* _Action item_:
Output, word for word, the lines of this listing that fall between the line with "Some (mkExec (with_shm" and the line with "- by destruct (wakeSqPollIfNeeded _ _).", counting both of those lines, and no others.

* _Input records_:
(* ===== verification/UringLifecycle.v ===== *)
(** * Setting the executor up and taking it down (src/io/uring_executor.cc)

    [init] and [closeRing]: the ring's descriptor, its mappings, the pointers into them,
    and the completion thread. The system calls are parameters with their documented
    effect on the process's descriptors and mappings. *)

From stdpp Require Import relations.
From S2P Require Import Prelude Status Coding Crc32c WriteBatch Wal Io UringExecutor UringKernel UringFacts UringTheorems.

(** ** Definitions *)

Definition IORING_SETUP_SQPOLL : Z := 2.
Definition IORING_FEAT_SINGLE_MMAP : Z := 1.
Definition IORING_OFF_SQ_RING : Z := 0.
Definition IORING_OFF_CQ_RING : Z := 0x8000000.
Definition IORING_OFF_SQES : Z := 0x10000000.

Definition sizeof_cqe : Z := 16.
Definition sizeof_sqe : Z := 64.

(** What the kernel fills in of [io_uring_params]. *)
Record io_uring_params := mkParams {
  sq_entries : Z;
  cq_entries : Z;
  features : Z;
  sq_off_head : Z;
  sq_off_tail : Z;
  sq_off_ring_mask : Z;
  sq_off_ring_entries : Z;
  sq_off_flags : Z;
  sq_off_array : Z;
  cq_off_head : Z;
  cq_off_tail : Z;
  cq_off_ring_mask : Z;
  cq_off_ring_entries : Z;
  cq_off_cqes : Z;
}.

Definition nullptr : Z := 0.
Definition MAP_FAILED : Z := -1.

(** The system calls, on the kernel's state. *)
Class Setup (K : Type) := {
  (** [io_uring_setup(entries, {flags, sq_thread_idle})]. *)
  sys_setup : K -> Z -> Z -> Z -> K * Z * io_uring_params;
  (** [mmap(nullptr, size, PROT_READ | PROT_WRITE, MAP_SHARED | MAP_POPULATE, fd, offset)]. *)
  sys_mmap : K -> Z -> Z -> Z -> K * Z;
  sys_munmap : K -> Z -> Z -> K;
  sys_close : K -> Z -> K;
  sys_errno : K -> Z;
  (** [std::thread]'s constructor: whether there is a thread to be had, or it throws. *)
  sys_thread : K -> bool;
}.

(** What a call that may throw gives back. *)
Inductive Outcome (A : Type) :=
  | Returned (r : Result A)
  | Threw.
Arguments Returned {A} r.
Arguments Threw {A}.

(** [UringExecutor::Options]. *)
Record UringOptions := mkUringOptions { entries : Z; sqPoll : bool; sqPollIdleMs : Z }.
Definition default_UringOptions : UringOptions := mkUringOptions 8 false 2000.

* * *

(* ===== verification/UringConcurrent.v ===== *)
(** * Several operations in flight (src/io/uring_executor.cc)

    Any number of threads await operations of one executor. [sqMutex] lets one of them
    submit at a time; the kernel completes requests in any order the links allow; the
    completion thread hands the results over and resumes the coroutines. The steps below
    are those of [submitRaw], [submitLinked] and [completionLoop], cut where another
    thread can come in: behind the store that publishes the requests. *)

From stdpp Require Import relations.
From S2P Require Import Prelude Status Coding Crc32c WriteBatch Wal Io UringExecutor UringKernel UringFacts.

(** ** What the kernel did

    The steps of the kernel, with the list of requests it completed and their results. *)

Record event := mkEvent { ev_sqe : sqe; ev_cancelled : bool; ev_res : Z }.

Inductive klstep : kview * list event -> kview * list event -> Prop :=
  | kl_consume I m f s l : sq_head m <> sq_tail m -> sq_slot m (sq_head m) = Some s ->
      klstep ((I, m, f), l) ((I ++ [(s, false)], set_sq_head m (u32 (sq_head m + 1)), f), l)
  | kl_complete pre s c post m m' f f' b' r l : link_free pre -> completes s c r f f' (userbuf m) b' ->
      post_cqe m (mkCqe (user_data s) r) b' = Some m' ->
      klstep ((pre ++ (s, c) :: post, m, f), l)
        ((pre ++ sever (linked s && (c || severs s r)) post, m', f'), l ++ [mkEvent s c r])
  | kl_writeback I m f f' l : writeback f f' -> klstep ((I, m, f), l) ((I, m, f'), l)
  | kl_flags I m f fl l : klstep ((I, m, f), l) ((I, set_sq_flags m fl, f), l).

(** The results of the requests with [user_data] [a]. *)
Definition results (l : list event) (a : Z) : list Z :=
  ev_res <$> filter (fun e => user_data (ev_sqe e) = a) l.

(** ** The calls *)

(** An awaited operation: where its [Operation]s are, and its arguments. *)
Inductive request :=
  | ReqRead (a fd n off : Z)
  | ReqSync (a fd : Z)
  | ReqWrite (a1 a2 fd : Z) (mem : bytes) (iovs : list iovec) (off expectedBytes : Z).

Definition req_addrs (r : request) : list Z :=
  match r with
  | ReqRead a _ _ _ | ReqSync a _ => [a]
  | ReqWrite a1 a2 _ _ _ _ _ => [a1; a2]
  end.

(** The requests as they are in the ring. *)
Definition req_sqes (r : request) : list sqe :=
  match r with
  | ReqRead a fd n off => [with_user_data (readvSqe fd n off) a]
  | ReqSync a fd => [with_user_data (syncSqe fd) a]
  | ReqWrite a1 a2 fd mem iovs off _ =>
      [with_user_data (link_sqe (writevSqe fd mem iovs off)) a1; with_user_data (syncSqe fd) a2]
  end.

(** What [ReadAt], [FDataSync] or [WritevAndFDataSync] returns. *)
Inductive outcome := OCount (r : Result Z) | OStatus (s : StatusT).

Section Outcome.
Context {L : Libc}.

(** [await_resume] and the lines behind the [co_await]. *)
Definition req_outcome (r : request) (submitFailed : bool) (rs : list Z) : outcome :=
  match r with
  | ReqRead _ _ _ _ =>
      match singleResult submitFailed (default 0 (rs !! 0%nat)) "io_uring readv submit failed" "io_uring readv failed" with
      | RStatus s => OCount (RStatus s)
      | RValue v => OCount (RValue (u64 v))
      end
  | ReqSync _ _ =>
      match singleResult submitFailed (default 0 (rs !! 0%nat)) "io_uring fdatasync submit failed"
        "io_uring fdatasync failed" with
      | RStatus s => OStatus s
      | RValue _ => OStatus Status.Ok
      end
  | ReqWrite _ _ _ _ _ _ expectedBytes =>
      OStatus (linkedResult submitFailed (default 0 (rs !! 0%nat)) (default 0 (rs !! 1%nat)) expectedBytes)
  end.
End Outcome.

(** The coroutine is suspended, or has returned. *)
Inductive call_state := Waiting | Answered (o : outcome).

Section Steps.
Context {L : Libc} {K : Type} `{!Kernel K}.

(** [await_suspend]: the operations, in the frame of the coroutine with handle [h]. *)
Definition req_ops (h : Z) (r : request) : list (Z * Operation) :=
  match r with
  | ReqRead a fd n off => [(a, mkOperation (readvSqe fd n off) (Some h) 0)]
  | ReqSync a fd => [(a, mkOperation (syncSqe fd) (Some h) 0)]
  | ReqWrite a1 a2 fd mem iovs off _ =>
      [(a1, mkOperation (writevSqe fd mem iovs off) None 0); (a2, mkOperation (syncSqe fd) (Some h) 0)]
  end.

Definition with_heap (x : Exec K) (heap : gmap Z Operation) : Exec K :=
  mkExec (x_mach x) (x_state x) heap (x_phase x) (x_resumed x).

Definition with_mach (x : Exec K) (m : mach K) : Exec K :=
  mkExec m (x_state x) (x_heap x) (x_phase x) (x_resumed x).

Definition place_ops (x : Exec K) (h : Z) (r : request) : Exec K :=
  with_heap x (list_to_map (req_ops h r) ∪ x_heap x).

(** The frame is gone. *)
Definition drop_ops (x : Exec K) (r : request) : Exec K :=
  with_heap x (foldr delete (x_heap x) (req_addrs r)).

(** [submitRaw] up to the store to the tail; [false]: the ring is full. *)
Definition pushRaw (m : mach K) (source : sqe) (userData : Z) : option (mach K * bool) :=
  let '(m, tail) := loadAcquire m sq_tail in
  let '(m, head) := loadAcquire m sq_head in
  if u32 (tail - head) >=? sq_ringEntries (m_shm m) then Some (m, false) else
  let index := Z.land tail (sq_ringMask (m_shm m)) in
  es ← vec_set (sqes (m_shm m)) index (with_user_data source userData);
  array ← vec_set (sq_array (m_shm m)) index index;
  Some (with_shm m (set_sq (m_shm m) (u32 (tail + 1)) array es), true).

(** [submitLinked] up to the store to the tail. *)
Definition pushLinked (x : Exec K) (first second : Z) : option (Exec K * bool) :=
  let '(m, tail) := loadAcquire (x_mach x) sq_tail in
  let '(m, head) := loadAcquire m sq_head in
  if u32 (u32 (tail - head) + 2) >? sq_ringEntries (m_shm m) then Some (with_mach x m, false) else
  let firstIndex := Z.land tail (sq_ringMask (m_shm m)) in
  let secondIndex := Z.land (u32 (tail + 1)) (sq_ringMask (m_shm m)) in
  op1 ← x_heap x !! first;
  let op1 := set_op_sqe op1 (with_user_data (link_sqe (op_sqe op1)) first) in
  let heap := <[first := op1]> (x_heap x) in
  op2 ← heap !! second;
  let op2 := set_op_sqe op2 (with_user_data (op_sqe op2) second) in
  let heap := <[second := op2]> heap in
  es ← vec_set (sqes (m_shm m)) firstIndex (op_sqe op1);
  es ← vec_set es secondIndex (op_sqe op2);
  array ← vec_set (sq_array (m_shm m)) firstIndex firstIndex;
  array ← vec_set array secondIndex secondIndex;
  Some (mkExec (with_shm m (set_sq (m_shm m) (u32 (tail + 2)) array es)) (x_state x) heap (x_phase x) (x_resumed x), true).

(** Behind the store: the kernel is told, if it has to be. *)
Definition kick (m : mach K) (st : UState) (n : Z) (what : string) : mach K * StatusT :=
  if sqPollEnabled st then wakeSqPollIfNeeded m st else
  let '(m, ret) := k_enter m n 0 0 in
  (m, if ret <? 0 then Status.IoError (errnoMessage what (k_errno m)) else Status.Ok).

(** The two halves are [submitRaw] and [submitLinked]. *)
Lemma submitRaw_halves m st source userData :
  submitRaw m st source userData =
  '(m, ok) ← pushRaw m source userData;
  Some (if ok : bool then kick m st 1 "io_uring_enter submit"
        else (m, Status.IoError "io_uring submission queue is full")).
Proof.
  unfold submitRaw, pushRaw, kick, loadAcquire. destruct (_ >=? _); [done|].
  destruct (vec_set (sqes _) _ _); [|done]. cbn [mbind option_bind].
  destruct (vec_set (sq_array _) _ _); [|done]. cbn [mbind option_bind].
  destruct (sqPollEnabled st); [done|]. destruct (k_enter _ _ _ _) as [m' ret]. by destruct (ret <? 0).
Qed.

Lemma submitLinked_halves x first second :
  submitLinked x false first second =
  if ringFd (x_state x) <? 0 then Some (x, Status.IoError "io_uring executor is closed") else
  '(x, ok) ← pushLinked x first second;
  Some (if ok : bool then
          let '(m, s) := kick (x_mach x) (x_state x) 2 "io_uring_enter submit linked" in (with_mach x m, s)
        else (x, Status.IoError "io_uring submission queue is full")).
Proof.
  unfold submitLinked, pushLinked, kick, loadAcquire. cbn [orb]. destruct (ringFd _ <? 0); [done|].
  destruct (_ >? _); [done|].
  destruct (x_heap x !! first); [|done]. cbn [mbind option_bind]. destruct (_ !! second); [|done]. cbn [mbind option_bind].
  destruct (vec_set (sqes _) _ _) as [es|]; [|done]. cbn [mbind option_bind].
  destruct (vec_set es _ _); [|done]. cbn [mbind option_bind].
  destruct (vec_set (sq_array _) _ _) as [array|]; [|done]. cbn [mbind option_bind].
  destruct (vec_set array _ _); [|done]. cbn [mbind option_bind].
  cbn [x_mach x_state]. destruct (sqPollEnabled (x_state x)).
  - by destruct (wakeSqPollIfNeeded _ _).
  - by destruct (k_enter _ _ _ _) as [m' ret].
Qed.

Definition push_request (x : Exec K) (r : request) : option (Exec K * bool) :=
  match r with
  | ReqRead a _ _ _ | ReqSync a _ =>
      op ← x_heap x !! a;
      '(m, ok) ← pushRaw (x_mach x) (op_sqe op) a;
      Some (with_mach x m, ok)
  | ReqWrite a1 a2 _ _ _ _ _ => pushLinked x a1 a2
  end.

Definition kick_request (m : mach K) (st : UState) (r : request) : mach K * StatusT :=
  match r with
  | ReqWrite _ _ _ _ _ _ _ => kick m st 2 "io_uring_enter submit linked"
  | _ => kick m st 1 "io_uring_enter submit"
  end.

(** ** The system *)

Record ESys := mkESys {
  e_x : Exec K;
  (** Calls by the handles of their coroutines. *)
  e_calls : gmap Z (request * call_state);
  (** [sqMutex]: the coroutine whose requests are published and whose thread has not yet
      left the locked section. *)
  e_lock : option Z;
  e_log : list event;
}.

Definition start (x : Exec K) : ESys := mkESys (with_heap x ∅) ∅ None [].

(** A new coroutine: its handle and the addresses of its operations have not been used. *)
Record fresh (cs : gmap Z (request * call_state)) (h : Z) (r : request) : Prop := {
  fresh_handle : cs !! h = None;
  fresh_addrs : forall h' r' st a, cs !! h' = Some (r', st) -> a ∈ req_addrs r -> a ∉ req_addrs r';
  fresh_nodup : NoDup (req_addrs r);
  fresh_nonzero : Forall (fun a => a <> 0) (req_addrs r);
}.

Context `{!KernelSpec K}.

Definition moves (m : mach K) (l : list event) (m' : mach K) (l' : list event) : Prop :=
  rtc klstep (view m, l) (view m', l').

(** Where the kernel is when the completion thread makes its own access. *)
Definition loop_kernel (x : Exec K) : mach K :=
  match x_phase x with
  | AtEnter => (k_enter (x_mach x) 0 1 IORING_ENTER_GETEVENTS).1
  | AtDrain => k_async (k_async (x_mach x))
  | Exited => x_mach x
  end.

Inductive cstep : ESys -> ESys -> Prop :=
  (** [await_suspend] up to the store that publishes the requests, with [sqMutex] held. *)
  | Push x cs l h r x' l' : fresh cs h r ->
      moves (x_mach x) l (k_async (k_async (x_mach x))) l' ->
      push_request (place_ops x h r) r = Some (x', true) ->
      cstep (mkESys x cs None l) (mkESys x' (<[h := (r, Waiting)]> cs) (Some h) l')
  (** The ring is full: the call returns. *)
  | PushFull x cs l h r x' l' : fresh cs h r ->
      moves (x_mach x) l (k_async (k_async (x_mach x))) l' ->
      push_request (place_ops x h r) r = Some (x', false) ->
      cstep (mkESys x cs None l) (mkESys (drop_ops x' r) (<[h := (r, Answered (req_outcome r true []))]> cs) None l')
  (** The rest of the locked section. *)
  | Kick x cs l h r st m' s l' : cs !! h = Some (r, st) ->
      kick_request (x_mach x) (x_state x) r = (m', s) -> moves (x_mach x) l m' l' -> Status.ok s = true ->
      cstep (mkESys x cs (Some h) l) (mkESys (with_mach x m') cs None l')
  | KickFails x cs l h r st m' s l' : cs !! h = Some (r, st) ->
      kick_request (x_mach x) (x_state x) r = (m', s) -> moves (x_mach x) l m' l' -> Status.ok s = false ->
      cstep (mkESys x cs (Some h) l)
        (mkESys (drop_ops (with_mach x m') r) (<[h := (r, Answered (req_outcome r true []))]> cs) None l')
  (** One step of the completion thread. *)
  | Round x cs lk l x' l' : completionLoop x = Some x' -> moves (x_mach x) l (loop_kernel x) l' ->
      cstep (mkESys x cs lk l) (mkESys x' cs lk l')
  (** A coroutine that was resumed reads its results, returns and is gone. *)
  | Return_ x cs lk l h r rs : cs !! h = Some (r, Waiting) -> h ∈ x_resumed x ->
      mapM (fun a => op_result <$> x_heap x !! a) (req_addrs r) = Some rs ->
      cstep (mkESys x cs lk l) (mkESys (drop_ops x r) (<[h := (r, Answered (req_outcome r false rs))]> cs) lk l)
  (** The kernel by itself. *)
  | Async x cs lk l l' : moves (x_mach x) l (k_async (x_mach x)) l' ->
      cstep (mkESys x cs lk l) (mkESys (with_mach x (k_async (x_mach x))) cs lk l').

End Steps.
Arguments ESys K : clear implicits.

* _Result of this exercise_:
  Some (mkExec (with_shm m (set_sq (m_shm m) (u32 (tail + 2)) array es)) (x_state x) heap (x_phase x) (x_resumed x), true).

(** Behind the store: the kernel is told, if it has to be. *)
Definition kick (m : mach K) (st : UState) (n : Z) (what : string) : mach K * StatusT :=
  if sqPollEnabled st then wakeSqPollIfNeeded m st else
  let '(m, ret) := k_enter m n 0 0 in
  (m, if ret <? 0 then Status.IoError (errnoMessage what (k_errno m)) else Status.Ok).

(** The two halves are [submitRaw] and [submitLinked]. *)
Lemma submitRaw_halves m st source userData :
  submitRaw m st source userData =
  '(m, ok) ← pushRaw m source userData;
  Some (if ok : bool then kick m st 1 "io_uring_enter submit"
        else (m, Status.IoError "io_uring submission queue is full")).
Proof.
  unfold submitRaw, pushRaw, kick, loadAcquire. destruct (_ >=? _); [done|].
  destruct (vec_set (sqes _) _ _); [|done]. cbn [mbind option_bind].
  destruct (vec_set (sq_array _) _ _); [|done]. cbn [mbind option_bind].
  destruct (sqPollEnabled st); [done|]. destruct (k_enter _ _ _ _) as [m' ret]. by destruct (ret <? 0).
Qed.

Lemma submitLinked_halves x first second :
  submitLinked x false first second =
  if ringFd (x_state x) <? 0 then Some (x, Status.IoError "io_uring executor is closed") else
  '(x, ok) ← pushLinked x first second;
  Some (if ok : bool then
          let '(m, s) := kick (x_mach x) (x_state x) 2 "io_uring_enter submit linked" in (with_mach x m, s)
        else (x, Status.IoError "io_uring submission queue is full")).
Proof.
  unfold submitLinked, pushLinked, kick, loadAcquire. cbn [orb]. destruct (ringFd _ <? 0); [done|].
  destruct (_ >? _); [done|].
  destruct (x_heap x !! first); [|done]. cbn [mbind option_bind]. destruct (_ !! second); [|done]. cbn [mbind option_bind].
  destruct (vec_set (sqes _) _ _) as [es|]; [|done]. cbn [mbind option_bind].
  destruct (vec_set es _ _); [|done]. cbn [mbind option_bind].
  destruct (vec_set (sq_array _) _ _) as [array|]; [|done]. cbn [mbind option_bind].
  destruct (vec_set array _ _); [|done]. cbn [mbind option_bind].
  cbn [x_mach x_state]. destruct (sqPollEnabled (x_state x)).
  - by destruct (wakeSqPollIfNeeded _ _).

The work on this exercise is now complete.